**Exercise**
Transcribe exactly everything in the data below from the line containing "has runs of" down to the line containing "(ok : R → Prop)", both lines included and nothing further.
━━━━━━━━━━━━━━━━━━━━━━━━━━━━━━
(* ===== verification/AsyncResolve.v ===== *)
(** * What the asynchronous pipeline delivers

    A stack is resolved after it was captured, when modules may have been
    unloaded and their addresses reused.  The theorem here says that the frames
    of a resolved result name the modules of the capture: the pipeline's client
    theorem, proved from the laws of [ModuleResolver] alone.  The last section
    has runs of the system, one of which shows that a flush may return before
    the callbacks of a worker that cannot start. *)
From S2P Require Import Prelude Capture AsyncStack AsyncPipeline AsyncCache AsyncProps.
Import StackResolutionState.

Definition raw_bounds (raw : RawStackRecord) : Prop := 0 ≤ frame_count raw ≤ Z.of_nat (length (pcs raw)).

Lemma submit_prepare_bounds g input : raw_bounds input → raw_bounds (submit_prepare g input).
Proof.
  unfold raw_bounds, submit_prepare, clamp_frames, kMaxAsyncRawFrames. cbn. destruct (_ =? 0); cbn; lia.
Qed.

Lemma notify_submit p clients t raw :
  notify_idle p clients !! t = Some (CSubmit raw) → clients !! t = Some (CSubmit raw).
Proof.
  unfold notify_idle. destruct (pipeline_idle p); [|done]. rewrite lookup_fmap. by destruct (clients !! t) as [[]|].
Qed.

Section resolve.
Context {R : Type} `{!ModuleResolver R} (ok : R → Prop) `{!ResolverLaws R ok}.
Context (symbolizer : Symbolizer) (platform : Platform) (worker_tid : Z).
Abbreviation astep := (async_step symbolizer platform worker_tid).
━━━━━━━━━━━━━━━━━━━━━━━━━━━━━━
**Output of the task**
    has runs of the system, one of which shows that a flush may return before
    the callbacks of a worker that cannot start. *)
From S2P Require Import Prelude Capture AsyncStack AsyncPipeline AsyncCache AsyncProps.
Import StackResolutionState.

Definition raw_bounds (raw : RawStackRecord) : Prop := 0 ≤ frame_count raw ≤ Z.of_nat (length (pcs raw)).

Lemma submit_prepare_bounds g input : raw_bounds input → raw_bounds (submit_prepare g input).
Proof.
  unfold raw_bounds, submit_prepare, clamp_frames, kMaxAsyncRawFrames. cbn. destruct (_ =? 0); cbn; lia.
Qed.

Lemma notify_submit p clients t raw :
  notify_idle p clients !! t = Some (CSubmit raw) → clients !! t = Some (CSubmit raw).
Proof.
  unfold notify_idle. destruct (pipeline_idle p); [|done]. rewrite lookup_fmap. by destruct (clients !! t) as [[]|].
Qed.

Section resolve.
Context {R : Type} `{!ModuleResolver R} (ok : R → Prop) `{!ResolverLaws R ok}.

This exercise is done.